Consider the shell of mass $m$ moving with velocity $u$. The explosion separates the shell into two identical fragments ($m/2$ each). The energy $\Delta W$ is converted entirely into the Kinetic Energy of the fragments in the Center of Mass (CM) frame.

Let $v_0$ be the speed of each fragment in the CM frame.

$$KE_{CM} = \frac{1}{2} \left(\frac{m}{2}\right) v_0^2 + \frac{1}{2} \left(\frac{m}{2}\right) v_0^2 = \frac{m}{2} v_0^2$$ $$\frac{m}{2} v_0^2 = \Delta W \Rightarrow v_0 = \sqrt{\frac{2 \Delta W}{m}}$$

2. Lab Frame Transformation

In the lab frame, the velocity of the fragments is the vector sum of the CM velocity ($\vec{u}$) and the relative velocity ($\vec{v}_0$).

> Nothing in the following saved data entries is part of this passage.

(** * muser: MIDI event codec and note-triggered capture

    A shallow embedding of [muser/sequencer.py] (velocity vectors and their
    encoding as MIDI events) and of the capture loop of [examples/nn_fft.py].

    Conventions.
    - A numpy [float64] array is a [list Q], each entry the rational a
      finite [float64] stands for; a product of two [float64] is the
      [float64] nearest to the exact product, ties to even
      ([float64_round]).
    - A numpy [uint8] is a [Z] in [0, 256).  Casting an array of integers
      to [uint8] keeps the low eight bits; casting an array of [float64]
      truncates toward zero and keeps the low eight bits of the 32-bit
      integer obtained, which is [0] for a value outside of 32 bits (the
      conversion of x86-64); storing one Python [int] raises an
      [OverflowError] when it does not fit.
    - A Python [str] is a [string] of ASCII characters: [str.upper] and
      [str.lower] are modelled on such strings only ([is_ascii_str]).
    - A Python exception is a [Raise] result. *)

From Stdlib Require Import ZArith QArith Qround Qabs List String Ascii Bool Lia
  Sorted.
From stdpp Require Import base list.
Import ListNotations.

Open Scope Z_scope.

(** ** Python results *)

Inductive py_error : Type :=
| IndexError
| KeyError
| TypeError
| ValueError
| OverflowError.

Inductive result (A : Type) : Type :=
| Ok (a : A)
| Raise (e : py_error).

Arguments Ok {A} a.
Arguments Raise {A} e.

Definition bind {A B : Type} (r : result A) (f : A -> result B) : result B :=
  match r with
  | Ok a => f a
  | Raise e => Raise e
  end.

Notation "'let*' x ':=' r 'in' k" := (bind r (fun x => k))
  (at level 10, x name, r at level 100, k at level 200).

(** A value that is either a Python [str] or some other object. *)
Inductive pykey (A : Type) : Type :=
| KeyStr (s : string)
| KeyObj (a : A).

Arguments KeyStr {A} s.
Arguments KeyObj {A} a.

(** What [_key_check] hands back: the dictionary's value, or the key. *)
Inductive checked (V A : Type) : Type :=
| Found (v : V)
| Passed (k : pykey A).

Arguments Found {V A} v.
Arguments Passed {V A} k.

Inductive str_case : Type :=
| upper
| lower.

(** ** numpy *)

Module Numpy.

Definition is_upper_letter (c : ascii) : bool :=
  ((65 <=? nat_of_ascii c) && (nat_of_ascii c <=? 90))%nat.

Definition is_lower_letter (c : ascii) : bool :=
  ((97 <=? nat_of_ascii c) && (nat_of_ascii c <=? 122))%nat.

Definition ascii_upper (c : ascii) : ascii :=
  if is_lower_letter c then ascii_of_nat (nat_of_ascii c - 32) else c.

Definition ascii_lower (c : ascii) : ascii :=
  if is_upper_letter c then ascii_of_nat (nat_of_ascii c + 32) else c.

Fixpoint str_map (f : ascii -> ascii) (s : string) : string :=
  match s with
  | EmptyString => EmptyString
  | String c r => String (f c) (str_map f r)
  end.

(** [getattr(s, case)()] on a string of ASCII characters. *)
Definition apply_case (c : str_case) (s : string) : string :=
  match c with
  | upper => str_map ascii_upper s
  | lower => str_map ascii_lower s
  end.

(** The strings on which [apply_case] is [str.upper] and [str.lower]:
    every character is below 128. *)
Fixpoint is_ascii_str (s : string) : bool :=
  match s with
  | EmptyString => true
  | String c r => (nat_of_ascii c <? 128)%nat && is_ascii_str r
  end.

(** [dict_[key]] on a dictionary with string keys. *)
Fixpoint dict_get {V : Type} (dict_ : list (string * V)) (key : string)
  : option V :=
  match dict_ with
  | [] => None
  | (k, v) :: rest => if String.eqb k key then Some v else dict_get rest key
  end.

(** [dict_[key]] where a missing key is an error. *)
Definition dict_item {V : Type} (dict_ : list (string * V)) (key : string)
  : result V :=
  match dict_get dict_ key with
  | Some v => Ok v
  | None => Raise KeyError
  end.

(** [a[i]] for a position [i] counted from the front. *)
Definition getitem {A : Type} (a : list A) (i : nat) : result A :=
  match nth_error a i with
  | Some x => Ok x
  | None => Raise IndexError
  end.

(** [np.arange(lo, hi)]. *)
Definition arange (lo hi : Z) : list Z :=
  map (fun k => lo + Z.of_nat k) (seq 0 (Z.to_nat (hi - lo))).

(** [np.zeros(n)]. *)
Definition zeros (n : Z) : result (list Q) :=
  if n <? 0 then Raise ValueError else Ok (repeat (0 : Q) (Z.to_nat n)).

(** An entry counts as nonzero when it differs from [0.0]. *)
Definition is_nonzero (x : Q) : bool := negb (Qnum x =? 0).

Fixpoint flatnonzero_from (i : nat) (a : list Q) : list nat :=
  match a with
  | [] => []
  | x :: rest =>
      if is_nonzero x then i :: flatnonzero_from (S i) rest
      else flatnonzero_from (S i) rest
  end.

(** [np.flatnonzero(a)]: the indices of the nonzero entries. *)
Definition flatnonzero (a : list Q) : list nat := flatnonzero_from 0 a.

(** [np.any(a)]. *)
Definition any (a : list Q) : bool := existsb is_nonzero a.

(** Rounding toward zero, as the C cast from [double] does. *)
Definition Qtruncate (q : Q) : Z := Z.quot (Qnum q) (Z.pos (Qden q)).

(** The integer nearest to [q], the even one of two that are as near. *)
Definition round_half_even (q : Q) : Z :=
  let f := Qfloor q in
  match Qcompare (q - inject_Z f) (1 # 2) with
  | Lt => f
  | Gt => f + 1
  | Eq => if Z.even f then f else f + 1
  end.

(** [2 ^ e] for an exponent of either sign. *)
Definition Qpow2 (e : Z) : Q :=
  if 0 <=? e then inject_Z (2 ^ e) else 1 # Z.to_pos (2 ^ (- e)).

(** The exponent [e] with [2 ^ e <= |q| < 2 ^ (e + 1)], for [q] not 0. *)
Definition binade (q : Q) : Z :=
  let e := Z.log2 (Z.abs (Qnum q)) - Z.log2 (Z.pos (Qden q)) in
  if Qle_bool (Qpow2 e) (Qabs q) then e else e - 1.

(** The [float64] nearest to [q], ties to even: 53 significant bits, and
    no exponent below that of the subnormal numbers.  A magnitude beyond
    the largest [float64] is left finite here, where the machine gives
    infinity; the cast below turns both into the same byte. *)
Definition float64_round (q : Q) : Q :=
  if Qnum q =? 0 then 0%Q
  else
    let e := Z.max (binade q - 52) (-1074) in
    (inject_Z (round_half_even (q / Qpow2 e)) * Qpow2 e)%Q.

(** [a * b] on [float64]. *)
Definition float64_mul (a b : Q) : Q := float64_round (a * b).

(** Casting an array of integers to [uint8]. *)
Definition uint8_of_int (z : Z) : Z := z mod 256.

(** Storing one Python [int] into a [uint8] array. *)
Definition uint8_of_pyint (z : Z) : result Z :=
  if (0 <=? z) && (z <? 256) then Ok z else Raise OverflowError.

(** Casting an array of [float64] to [uint8]. *)
Definition uint8_of_float (q : Q) : Z :=
  let t := Qtruncate q in
  if (- 2 ^ 31 <=? t) && (t <? 2 ^ 31) then t mod 256 else 0.

(** [a[idx]] for an index array [idx] already known to be in range. *)
Definition getitem_list (a : list Q) (idx : list nat) : list Q :=
  map (fun i => nth i a (0 : Q)) idx.

(** One index of a fancy-index write on an array of length [len]. *)
Definition normalize_index (len : nat) (i : Z) : result nat :=
  if (0 <=? i) && (i <? Z.of_nat len) then Ok (Z.to_nat i)
  else if (- Z.of_nat len <=? i) && (i <? 0)
       then Ok (Z.to_nat (i + Z.of_nat len))
       else Raise IndexError.

(** [a[[i1, i2, ...]] = x]. *)
Fixpoint setitem_list (a : list Q) (idx : list Z) (x : Q)
  : result (list Q) :=
  match idx with
  | [] => Ok a
  | i :: rest =>
      let* n := normalize_index (length a) i in
      setitem_list (<[n := x]> a) rest x
  end.

(** [slice] called on the unpacked sequence [args]: it takes between one
    and three arguments. *)
Definition slice (args : list Z) : result (option Z * Z * Z) :=
  match args with
  | [stop] => Ok (None, stop, 1)
  | [start; stop] => Ok (Some start, stop, 1)
  | [start; stop; step] => Ok (Some start, stop, step)
  | _ => Raise TypeError
  end.

Definition clip_index (len step i : Z) : Z :=
  if i <? 0 then
    (if i + len <? 0 then (if step <? 0 then -1 else 0) else i + len)
  else if len <=? i then (if step <? 0 then len - 1 else len)
  else i.

(** The positions a slice selects in an array of length [len]. *)
Definition slice_indices (sl : option Z * Z * Z) (len : nat)
  : result (list nat) :=
  let '(start, stop, step) := sl in
  let n := Z.of_nat len in
  if step =? 0 then Raise ValueError
  else
    let start' := match start with
                  | Some s => clip_index n step s
                  | None => if step <? 0 then n - 1 else 0
                  end in
    let stop' := clip_index n step stop in
    let count :=
      if step <? 0
      then (if stop' <? start' then (start' - stop' - 1) / (- step) + 1 else 0)
      else (if start' <? stop' then (stop' - start' - 1) / step + 1 else 0) in
    Ok (map (fun k => Z.to_nat (start' + Z.of_nat k * step))
            (seq 0 (Z.to_nat count))).

(** [a[sl] = x] for a slice [sl]. *)
Definition setitem_slice (a : list Q) (sl : option Z * Z * Z) (x : Q)
  : result (list Q) :=
  let* idx := slice_indices sl (length a) in
  Ok (fold_left (fun acc i => <[i := x]> acc) idx a).

End Numpy.

(** ** muser/sequencer.py *)

Module Sequencer.
Import Numpy.

Definition N_PITCHES : Z := 127.
Definition VELOCITY_LO : Z := 0.
Definition VELOCITY_HI : Z := 127.
Definition VELOCITY_LIMS : Z * Z := (VELOCITY_LO, VELOCITY_HI + 1).

Definition STATUS_BYTES : list (string * Z) :=
  [ ("NOTE_ON"%string, 0x90);
    ("NOTE_OFF"%string, 0x80);
    ("CONTROL"%string, 0xB0) ].

Definition CONTROL_BYTES : list (string * Z) :=
  [ ("PEDAL_SUSTAIN"%string, 0x40);
    ("PEDAL_PORTAMENTO"%string, 0x41);
    ("PEDAL_SOSTENUTO"%string, 0x42);
    ("PEDAL_SOFT"%string, 0x43);
    ("RESET_ALL_CONTROLLERS"%string, 0x79);
    ("ALL_NOTES_OFF"%string, 0x7B) ].

Definition PITCH_LIMS : list (string * (Z * Z)) :=
  [ ("midi"%string, (0, 127));
    ("piano"%string, (21, 108)) ].

Definition PITCH_RANGES : list (string * list Z) :=
  map (fun '(name, lim) => (name, arange (fst lim) (snd lim + 1))) PITCH_LIMS.

(** [_key_check(dict_, key, case)].  A key without the [case] method (an
    integer, a tuple, an array) is handed back as it is; a string is
    converted and looked up, and handed back when the lookup fails. *)
Definition _key_check {V A : Type} (dict_ : list (string * V))
    (key : pykey A) (case : option str_case) : checked V A :=
  match key with
  | KeyObj a => Passed (KeyObj a)
  | KeyStr s =>
      let key' := match case with
                  | Some c => apply_case c s
                  | None => s
                  end in
      match dict_get dict_ key' with
      | Some value => Found value
      | None => Passed (KeyStr key')
      end
  end.

(** One row of the array [vector_to_midi_events] returns. *)
Record event : Type := Event {
  ev_status : Z;
  ev_data1 : Z;
  ev_data2 : Z
}.

(** [chord_events.transpose()] for the three rows of [chord_events]. *)
Fixpoint transpose (r0 r1 r2 : list Z) : list event :=
  match r0, r1, r2 with
  | s :: r0', p :: r1', v :: r2' => Event s p v :: transpose r0' r1' r2'
  | _, _, _ => []
  end.

(** What [chord_events[0] = status] stores, before the cast to [uint8]:
    the byte found in [STATUS_BYTES], or the integer passed; a string that
    is no key of [STATUS_BYTES] is no integer for numpy. *)
Definition status_int (st : checked Z Z) : result Z :=
  match st with
  | Found b => Ok b
  | Passed (KeyObj b) => Ok b
  | Passed (KeyStr _) => Raise ValueError
  end.

Definition vector_to_midi_events (status : pykey Z) (velocity_vector : list Q)
  : result (list event) :=
  let status := _key_check STATUS_BYTES status (Some upper) in
  let pitches := flatnonzero velocity_vector in
  let velocities :=
    map (fun x => float64_mul x (inject_Z VELOCITY_HI))
        (getitem_list velocity_vector pitches) in
  let* s := status_int status in
  let* s := uint8_of_pyint s in
  let row0 := repeat s (length pitches) in
  let row1 := map (fun p => uint8_of_int (Z.of_nat p)) pitches in
  let row2 := map uint8_of_float velocities in
  Ok (transpose row0 row1 row2).

(** The event [vector_to_midi_events] builds for the entry at position
    [i], for an integer status [s]. *)
Definition event_of (s : Z) (v : list Q) (i : nat) : event :=
  Event (uint8_of_int s) (uint8_of_int (Z.of_nat i))
        (uint8_of_float (float64_mul (nth i v 0%Q) (inject_Z VELOCITY_HI))).

(** [midi_velocity_vector()]. *)
Definition midi_velocity_vector : result (list Q) :=
  let* midi := dict_item PITCH_RANGES "midi" in
  let* n := getitem midi 1 in
  zeros n.

(** A [music21.note.Note] as the module reads it: [pitch.midi] and
    [volume.velocity]. *)
Record Note : Type := {
  note_pitch : Z;
  note_velocity : Q
}.

(** A [music21.chord.Chord] as the module reads it: the [midi] number of
    each of [chord.pitches], and [chord.volume.velocity]. *)
Record Chord : Type := {
  chord_pitches : list Z;
  chord_volume_velocity : option Q
}.

(** The velocities music21 reports: it keeps a velocity within 0 and 127,
    and reports it as an integer. *)
Definition music21_velocity (c : Q) : Prop :=
  exists k : Z, 0 <= k <= 127 /\ c = inject_Z k.

Definition chord_to_velocity_vector (chord : Chord) : result (list Q) :=
  let chord_velocity :=
    match chord_volume_velocity chord with
    | None => 1%Q
    | Some c => c
    end in
  let* velocity_vector := midi_velocity_vector in
  setitem_list velocity_vector
    (map (fun p => p - 1) (chord_pitches chord)) chord_velocity.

$$\vec{v}_1 = \vec{u} + \vec{v}_0$$ $$\vec{v}_2 = \vec{u} – \vec{v}_0$$

We want to find the maximum angle $\theta$ between vectors $\vec{v}_1$ and $\vec{v}_2$. This occurs when the explosion direction is perpendicular to the initial velocity $\vec{u}$.

3. Calculation of Angle

From the geometry (where $\vec{v}_0 \perp \vec{u}$):

$$\tan(\theta/2) = \frac{v_0}{u}$$

Using the double angle identity for cosine:

$$\cos \theta = \frac{1 – \tan^2(\theta/2)}{1 + \tan^2(\theta/2)} = \frac{1 – (v_0/u)^2}{1 + (v_0/u)^2} = \frac{u^2 – v_0^2}{u^2 + v_0^2}$$

Substitute $v_0^2 = \frac{2 \Delta W}{m}$:

$$\cos \theta = \frac{u^2 – \frac{2 \Delta W}{m}}{u^2 + \frac{2 \Delta W}{m}} = \frac{m u^2 – 2 \Delta W}{m u^2 + 2 \Delta W}$$